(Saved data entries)
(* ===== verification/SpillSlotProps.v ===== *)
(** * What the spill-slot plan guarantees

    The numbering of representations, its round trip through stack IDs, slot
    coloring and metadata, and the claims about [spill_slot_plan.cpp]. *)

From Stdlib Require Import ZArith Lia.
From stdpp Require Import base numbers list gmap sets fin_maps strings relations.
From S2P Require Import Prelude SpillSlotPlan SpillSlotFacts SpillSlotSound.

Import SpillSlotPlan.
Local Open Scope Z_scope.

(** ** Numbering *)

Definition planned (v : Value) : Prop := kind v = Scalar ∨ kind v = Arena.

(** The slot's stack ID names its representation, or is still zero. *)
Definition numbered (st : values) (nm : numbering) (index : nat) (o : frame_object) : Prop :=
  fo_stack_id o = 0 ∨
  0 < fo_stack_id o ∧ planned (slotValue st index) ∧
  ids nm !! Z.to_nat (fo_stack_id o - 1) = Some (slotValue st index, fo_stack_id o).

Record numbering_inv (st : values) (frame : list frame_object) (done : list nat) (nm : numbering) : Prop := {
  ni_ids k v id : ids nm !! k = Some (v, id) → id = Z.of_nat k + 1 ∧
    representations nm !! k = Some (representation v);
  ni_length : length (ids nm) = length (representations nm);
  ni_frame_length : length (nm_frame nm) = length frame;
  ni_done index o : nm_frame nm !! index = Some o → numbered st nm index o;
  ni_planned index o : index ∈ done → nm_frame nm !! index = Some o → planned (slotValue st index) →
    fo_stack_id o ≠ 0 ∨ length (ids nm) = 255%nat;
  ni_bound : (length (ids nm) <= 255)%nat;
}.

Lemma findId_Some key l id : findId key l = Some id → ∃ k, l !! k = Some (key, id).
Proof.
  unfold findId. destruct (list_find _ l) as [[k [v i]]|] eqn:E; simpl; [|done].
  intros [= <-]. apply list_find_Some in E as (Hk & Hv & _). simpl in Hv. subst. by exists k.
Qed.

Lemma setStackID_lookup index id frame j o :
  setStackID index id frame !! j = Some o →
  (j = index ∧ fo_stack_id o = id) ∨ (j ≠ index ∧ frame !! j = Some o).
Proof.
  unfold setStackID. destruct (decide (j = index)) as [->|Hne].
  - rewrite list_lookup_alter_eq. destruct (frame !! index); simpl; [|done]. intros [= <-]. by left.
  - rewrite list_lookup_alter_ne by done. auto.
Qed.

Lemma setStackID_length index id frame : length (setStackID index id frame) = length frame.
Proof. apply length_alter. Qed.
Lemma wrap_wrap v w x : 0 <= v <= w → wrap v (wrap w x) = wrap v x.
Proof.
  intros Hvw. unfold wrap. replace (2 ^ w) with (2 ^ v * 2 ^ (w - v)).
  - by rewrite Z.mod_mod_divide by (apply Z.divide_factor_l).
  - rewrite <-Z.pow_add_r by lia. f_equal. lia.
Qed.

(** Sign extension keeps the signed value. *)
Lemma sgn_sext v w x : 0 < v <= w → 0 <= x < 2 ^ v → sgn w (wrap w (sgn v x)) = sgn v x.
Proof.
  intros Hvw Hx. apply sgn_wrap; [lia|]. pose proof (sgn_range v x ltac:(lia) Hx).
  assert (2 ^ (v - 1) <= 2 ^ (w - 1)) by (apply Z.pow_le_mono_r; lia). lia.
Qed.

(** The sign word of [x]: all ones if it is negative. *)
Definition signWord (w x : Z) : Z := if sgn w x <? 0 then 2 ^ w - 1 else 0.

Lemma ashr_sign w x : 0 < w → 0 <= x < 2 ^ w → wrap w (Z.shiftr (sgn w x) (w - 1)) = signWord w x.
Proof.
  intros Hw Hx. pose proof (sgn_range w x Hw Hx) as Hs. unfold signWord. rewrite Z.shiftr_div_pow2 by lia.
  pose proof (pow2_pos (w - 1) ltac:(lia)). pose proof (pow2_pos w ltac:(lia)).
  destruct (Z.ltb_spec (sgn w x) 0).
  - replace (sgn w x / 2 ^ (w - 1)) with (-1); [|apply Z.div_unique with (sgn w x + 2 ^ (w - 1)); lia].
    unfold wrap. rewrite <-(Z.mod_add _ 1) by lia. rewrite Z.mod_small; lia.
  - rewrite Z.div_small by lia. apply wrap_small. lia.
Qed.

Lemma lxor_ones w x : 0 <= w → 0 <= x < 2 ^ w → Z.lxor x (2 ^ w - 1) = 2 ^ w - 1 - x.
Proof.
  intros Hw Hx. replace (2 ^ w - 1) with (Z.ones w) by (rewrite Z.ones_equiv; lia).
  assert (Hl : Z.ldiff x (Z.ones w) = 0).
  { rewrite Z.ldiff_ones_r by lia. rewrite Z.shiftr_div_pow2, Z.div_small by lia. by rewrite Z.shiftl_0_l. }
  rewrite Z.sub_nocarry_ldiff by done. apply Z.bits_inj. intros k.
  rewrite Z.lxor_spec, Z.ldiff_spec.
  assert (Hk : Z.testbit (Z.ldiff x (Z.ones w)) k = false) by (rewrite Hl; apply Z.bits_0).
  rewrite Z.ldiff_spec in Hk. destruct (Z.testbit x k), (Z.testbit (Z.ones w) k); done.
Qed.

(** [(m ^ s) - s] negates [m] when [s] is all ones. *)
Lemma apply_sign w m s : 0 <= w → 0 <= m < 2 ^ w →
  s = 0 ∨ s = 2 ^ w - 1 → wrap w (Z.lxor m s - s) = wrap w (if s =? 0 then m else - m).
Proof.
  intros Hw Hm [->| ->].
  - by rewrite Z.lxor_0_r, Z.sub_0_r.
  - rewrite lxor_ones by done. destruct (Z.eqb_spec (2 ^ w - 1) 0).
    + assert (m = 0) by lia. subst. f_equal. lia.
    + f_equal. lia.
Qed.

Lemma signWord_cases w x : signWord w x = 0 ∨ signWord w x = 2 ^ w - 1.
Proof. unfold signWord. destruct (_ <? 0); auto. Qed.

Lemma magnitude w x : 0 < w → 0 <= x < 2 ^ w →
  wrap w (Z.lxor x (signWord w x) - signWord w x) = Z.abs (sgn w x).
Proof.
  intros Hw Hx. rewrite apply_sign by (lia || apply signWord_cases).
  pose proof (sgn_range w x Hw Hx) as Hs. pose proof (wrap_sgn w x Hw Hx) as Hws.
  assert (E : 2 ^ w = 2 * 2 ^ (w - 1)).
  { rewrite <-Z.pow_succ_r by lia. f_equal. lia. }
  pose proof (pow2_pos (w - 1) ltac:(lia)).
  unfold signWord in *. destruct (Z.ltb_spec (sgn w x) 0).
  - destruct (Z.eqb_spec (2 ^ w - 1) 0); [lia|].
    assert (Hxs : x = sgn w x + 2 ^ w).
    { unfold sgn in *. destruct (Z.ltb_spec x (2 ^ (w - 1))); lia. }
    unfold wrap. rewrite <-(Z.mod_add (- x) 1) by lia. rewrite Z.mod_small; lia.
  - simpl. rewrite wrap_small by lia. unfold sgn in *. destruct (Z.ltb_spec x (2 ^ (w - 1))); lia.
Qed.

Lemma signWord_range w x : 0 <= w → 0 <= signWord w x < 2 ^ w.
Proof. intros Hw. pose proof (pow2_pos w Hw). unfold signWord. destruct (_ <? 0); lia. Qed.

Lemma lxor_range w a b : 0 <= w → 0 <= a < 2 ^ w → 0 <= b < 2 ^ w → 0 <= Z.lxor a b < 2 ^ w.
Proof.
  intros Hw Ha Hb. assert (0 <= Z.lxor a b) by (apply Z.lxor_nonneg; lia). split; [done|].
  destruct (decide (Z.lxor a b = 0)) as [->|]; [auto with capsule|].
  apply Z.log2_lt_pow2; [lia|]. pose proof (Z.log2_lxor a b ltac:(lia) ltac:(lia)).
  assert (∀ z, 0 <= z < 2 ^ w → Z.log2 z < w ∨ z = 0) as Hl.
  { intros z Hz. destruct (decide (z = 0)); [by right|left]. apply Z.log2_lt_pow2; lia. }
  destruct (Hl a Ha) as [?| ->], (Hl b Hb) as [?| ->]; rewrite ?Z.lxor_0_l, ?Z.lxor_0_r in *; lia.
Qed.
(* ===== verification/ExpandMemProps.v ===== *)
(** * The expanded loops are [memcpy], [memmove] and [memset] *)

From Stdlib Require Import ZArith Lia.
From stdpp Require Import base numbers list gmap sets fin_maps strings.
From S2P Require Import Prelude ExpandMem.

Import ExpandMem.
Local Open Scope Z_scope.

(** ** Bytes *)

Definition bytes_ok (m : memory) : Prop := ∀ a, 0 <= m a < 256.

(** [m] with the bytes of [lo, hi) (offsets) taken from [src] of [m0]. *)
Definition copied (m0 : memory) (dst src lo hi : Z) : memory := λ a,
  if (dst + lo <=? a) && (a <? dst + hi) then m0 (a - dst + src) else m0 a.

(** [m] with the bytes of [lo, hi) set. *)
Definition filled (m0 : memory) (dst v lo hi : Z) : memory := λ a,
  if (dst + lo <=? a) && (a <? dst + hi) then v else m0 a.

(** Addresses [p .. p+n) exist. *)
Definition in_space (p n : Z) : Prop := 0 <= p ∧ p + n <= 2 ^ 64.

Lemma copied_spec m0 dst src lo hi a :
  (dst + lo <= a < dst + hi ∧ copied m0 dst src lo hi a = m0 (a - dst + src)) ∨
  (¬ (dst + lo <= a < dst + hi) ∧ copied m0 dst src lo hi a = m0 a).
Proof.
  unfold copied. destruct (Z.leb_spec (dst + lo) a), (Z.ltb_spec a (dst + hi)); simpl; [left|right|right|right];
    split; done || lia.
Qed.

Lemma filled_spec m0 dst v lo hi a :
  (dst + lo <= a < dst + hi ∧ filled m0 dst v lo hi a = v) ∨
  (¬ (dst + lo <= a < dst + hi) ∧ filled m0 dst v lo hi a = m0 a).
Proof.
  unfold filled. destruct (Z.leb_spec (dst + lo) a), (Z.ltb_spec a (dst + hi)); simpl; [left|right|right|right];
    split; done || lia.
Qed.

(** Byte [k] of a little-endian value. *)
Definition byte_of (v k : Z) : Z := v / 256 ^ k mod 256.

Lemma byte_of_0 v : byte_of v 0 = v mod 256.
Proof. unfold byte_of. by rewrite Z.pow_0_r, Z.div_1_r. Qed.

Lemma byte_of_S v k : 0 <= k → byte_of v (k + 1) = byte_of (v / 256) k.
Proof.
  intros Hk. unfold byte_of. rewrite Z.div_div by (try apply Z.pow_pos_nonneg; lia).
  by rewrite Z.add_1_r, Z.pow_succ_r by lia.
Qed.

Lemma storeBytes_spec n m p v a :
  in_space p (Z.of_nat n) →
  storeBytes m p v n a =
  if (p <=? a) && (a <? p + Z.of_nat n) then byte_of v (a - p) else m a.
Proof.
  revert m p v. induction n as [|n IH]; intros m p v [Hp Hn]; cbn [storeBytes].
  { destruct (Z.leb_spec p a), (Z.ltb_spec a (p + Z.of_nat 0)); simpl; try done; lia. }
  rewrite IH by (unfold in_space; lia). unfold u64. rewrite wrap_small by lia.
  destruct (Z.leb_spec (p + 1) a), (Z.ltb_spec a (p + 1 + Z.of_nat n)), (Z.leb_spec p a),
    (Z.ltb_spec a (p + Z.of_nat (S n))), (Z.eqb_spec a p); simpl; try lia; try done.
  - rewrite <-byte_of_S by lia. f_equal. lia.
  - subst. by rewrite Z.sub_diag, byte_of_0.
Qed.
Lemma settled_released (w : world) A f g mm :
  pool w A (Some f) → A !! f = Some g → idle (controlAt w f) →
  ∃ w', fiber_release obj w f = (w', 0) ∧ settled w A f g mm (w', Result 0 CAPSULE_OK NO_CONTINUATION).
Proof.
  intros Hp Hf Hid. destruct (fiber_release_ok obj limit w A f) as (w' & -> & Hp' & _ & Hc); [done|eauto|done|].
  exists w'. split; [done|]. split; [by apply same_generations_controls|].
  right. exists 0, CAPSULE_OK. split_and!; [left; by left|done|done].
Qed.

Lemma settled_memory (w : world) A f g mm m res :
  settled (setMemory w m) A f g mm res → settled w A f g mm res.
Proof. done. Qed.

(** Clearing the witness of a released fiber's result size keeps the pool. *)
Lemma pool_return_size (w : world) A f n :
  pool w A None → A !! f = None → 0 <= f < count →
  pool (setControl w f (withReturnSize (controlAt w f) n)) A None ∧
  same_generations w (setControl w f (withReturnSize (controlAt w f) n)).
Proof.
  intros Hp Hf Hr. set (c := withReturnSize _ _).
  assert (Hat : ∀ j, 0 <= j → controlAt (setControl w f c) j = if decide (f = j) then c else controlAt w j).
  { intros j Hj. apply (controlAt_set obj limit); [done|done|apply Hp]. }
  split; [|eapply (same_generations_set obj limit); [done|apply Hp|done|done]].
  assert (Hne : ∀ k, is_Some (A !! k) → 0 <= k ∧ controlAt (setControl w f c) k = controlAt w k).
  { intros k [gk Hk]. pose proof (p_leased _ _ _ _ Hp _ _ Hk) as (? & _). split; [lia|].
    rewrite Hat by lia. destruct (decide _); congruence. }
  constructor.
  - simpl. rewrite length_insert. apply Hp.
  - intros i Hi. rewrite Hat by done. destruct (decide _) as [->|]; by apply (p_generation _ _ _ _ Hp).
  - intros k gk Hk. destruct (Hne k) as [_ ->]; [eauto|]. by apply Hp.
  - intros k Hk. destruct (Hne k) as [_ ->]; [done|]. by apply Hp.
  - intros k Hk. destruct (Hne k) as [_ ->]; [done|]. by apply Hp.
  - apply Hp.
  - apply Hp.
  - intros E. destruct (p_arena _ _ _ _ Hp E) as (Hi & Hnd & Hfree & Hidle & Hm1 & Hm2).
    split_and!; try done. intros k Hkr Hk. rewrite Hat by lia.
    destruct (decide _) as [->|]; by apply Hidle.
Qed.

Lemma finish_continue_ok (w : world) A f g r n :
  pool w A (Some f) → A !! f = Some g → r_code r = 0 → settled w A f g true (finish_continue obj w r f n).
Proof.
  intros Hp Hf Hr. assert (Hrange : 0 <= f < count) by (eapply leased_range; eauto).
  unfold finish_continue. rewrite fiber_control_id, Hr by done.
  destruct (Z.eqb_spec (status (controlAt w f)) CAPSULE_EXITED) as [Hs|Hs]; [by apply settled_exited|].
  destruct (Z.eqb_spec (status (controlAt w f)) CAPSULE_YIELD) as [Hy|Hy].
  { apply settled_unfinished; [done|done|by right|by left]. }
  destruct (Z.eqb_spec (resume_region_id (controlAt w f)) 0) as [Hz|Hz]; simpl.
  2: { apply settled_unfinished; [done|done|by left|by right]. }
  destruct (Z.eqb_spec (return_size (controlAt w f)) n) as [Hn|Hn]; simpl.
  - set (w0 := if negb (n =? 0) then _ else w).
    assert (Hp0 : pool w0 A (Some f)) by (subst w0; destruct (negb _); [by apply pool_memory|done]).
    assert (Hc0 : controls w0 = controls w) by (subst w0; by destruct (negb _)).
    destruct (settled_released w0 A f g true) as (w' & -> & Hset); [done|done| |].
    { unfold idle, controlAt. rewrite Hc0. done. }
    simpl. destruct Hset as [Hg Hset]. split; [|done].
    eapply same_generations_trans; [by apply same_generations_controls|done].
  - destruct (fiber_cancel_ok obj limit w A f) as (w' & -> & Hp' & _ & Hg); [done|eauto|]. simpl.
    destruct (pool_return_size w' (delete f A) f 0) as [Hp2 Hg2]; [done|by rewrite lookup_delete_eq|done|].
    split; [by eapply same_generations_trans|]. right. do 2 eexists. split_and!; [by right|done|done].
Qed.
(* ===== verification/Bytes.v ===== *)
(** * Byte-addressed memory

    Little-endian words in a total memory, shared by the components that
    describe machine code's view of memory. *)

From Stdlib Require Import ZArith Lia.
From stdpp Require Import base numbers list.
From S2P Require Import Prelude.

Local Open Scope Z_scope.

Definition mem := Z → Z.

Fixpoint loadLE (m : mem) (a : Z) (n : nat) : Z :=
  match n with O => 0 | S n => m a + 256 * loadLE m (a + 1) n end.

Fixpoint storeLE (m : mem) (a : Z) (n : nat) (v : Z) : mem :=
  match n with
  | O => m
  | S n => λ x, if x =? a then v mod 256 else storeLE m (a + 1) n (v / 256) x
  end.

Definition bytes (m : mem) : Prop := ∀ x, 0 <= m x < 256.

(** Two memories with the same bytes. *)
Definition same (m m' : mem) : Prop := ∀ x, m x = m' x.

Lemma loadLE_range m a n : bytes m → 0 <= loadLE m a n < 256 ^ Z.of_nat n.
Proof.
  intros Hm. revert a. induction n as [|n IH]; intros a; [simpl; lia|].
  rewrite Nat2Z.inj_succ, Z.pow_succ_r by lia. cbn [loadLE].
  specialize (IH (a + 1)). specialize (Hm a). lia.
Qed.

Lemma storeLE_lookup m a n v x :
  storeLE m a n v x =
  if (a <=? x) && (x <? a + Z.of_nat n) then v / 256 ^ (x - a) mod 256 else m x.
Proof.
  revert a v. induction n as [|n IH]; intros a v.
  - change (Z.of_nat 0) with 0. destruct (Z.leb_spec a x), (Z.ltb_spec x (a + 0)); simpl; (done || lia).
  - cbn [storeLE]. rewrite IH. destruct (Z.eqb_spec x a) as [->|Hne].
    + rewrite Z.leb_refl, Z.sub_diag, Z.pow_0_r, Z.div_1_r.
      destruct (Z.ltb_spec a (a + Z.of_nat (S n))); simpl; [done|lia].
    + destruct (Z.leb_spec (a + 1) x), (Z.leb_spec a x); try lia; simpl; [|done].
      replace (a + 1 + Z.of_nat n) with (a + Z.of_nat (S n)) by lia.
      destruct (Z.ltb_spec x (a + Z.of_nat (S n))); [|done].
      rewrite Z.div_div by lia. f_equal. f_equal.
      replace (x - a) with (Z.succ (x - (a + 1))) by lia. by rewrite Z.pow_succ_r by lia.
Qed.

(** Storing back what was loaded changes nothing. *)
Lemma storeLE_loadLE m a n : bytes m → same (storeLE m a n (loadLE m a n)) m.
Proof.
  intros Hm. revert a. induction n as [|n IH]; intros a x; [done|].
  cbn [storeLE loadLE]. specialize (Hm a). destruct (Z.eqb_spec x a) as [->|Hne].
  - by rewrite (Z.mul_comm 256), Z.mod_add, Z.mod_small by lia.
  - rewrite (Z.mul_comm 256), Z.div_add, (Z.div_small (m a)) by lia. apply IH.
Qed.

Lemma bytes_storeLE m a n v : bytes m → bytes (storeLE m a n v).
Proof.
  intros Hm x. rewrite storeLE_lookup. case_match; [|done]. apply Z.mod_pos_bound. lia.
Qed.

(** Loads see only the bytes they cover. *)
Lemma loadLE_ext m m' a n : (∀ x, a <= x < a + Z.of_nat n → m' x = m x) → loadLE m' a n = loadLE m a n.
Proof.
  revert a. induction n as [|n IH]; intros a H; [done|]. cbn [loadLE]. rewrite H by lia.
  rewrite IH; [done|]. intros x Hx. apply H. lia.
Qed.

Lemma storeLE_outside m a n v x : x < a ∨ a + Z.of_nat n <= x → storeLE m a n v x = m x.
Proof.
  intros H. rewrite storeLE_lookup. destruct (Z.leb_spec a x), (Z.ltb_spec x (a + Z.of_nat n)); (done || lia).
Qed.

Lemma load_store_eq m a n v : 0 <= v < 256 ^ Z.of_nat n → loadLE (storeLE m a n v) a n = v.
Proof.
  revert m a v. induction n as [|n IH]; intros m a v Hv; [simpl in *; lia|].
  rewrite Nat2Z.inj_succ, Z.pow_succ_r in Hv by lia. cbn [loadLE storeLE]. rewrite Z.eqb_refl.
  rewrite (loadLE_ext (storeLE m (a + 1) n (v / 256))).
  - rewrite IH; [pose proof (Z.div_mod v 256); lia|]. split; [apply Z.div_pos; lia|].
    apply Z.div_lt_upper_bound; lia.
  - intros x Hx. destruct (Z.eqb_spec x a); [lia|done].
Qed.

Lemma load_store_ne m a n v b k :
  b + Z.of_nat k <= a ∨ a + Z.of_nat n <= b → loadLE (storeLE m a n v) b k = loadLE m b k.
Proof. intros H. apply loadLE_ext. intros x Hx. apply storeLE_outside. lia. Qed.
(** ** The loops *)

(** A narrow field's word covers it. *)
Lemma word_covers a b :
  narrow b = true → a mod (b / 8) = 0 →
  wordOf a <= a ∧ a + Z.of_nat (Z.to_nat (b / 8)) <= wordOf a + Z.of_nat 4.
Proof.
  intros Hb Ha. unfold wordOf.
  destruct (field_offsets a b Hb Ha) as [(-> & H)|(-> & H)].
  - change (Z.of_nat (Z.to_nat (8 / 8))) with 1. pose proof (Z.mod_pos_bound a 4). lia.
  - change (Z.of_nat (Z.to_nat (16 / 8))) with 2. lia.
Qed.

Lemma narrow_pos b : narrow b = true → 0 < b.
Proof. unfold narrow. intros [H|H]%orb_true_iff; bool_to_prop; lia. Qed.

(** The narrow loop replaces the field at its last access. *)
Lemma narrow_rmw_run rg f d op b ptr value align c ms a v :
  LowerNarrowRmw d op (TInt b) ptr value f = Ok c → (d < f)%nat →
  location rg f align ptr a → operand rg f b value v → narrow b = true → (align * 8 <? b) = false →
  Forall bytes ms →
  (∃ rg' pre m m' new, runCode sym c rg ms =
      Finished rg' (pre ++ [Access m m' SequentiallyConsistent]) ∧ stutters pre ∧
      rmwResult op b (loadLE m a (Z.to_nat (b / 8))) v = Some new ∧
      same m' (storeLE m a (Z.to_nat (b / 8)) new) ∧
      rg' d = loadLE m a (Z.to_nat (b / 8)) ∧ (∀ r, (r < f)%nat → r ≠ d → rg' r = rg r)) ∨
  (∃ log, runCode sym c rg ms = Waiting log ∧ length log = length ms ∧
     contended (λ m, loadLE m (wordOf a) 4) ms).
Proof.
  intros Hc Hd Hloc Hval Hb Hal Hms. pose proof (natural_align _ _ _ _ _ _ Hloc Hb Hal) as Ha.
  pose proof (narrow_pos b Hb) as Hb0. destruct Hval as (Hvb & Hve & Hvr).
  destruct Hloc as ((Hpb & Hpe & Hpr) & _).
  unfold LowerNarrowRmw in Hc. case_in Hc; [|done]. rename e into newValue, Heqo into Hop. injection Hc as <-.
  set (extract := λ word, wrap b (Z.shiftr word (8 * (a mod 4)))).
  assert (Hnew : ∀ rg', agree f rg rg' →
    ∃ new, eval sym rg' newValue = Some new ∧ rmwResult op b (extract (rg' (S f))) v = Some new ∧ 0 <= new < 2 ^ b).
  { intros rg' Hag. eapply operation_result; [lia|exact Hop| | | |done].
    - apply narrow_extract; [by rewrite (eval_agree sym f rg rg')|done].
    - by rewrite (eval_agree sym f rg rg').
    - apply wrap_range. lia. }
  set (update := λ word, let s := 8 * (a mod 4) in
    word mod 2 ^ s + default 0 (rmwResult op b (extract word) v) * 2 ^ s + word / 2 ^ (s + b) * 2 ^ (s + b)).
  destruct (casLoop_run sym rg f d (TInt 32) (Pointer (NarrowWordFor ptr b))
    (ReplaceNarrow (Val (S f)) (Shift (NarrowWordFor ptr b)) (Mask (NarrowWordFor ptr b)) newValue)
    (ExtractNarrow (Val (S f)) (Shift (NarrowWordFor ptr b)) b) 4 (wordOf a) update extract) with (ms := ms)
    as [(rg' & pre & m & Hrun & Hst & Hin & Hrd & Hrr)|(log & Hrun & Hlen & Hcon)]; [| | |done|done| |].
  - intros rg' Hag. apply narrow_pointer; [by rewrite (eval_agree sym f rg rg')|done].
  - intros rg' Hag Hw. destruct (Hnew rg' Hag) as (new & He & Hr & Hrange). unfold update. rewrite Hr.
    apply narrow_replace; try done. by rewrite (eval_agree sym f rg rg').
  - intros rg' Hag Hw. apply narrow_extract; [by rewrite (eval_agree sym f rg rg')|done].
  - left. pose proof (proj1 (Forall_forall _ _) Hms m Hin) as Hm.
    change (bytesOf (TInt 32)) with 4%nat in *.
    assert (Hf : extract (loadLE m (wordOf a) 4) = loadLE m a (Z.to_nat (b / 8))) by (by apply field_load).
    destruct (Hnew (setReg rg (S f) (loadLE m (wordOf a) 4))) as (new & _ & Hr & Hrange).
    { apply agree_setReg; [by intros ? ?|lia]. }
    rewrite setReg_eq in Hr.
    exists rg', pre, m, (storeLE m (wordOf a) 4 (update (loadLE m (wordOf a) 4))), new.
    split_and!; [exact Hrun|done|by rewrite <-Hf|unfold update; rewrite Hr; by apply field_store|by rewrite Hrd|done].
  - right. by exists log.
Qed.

**What you need to do**
Among the entries above, the lines between the ones containing "intros Hw Hx. replace" and "Lemma magnitude w", inclusive, are to be transcribed exactly. No other line is to be given.

**Answer for the task**
  intros Hw Hx. replace (2 ^ w - 1) with (Z.ones w) by (rewrite Z.ones_equiv; lia).
  assert (Hl : Z.ldiff x (Z.ones w) = 0).
  { rewrite Z.ldiff_ones_r by lia. rewrite Z.shiftr_div_pow2, Z.div_small by lia. by rewrite Z.shiftl_0_l. }
  rewrite Z.sub_nocarry_ldiff by done. apply Z.bits_inj. intros k.
  rewrite Z.lxor_spec, Z.ldiff_spec.
  assert (Hk : Z.testbit (Z.ldiff x (Z.ones w)) k = false) by (rewrite Hl; apply Z.bits_0).
  rewrite Z.ldiff_spec in Hk. destruct (Z.testbit x k), (Z.testbit (Z.ones w) k); done.
Qed.

(** [(m ^ s) - s] negates [m] when [s] is all ones. *)
Lemma apply_sign w m s : 0 <= w → 0 <= m < 2 ^ w →
  s = 0 ∨ s = 2 ^ w - 1 → wrap w (Z.lxor m s - s) = wrap w (if s =? 0 then m else - m).
Proof.
  intros Hw Hm [->| ->].
  - by rewrite Z.lxor_0_r, Z.sub_0_r.
  - rewrite lxor_ones by done. destruct (Z.eqb_spec (2 ^ w - 1) 0).
    + assert (m = 0) by lia. subst. f_equal. lia.
    + f_equal. lia.
Qed.

Lemma signWord_cases w x : signWord w x = 0 ∨ signWord w x = 2 ^ w - 1.
Proof. unfold signWord. destruct (_ <? 0); auto. Qed.

Lemma magnitude w x : 0 < w → 0 <= x < 2 ^ w →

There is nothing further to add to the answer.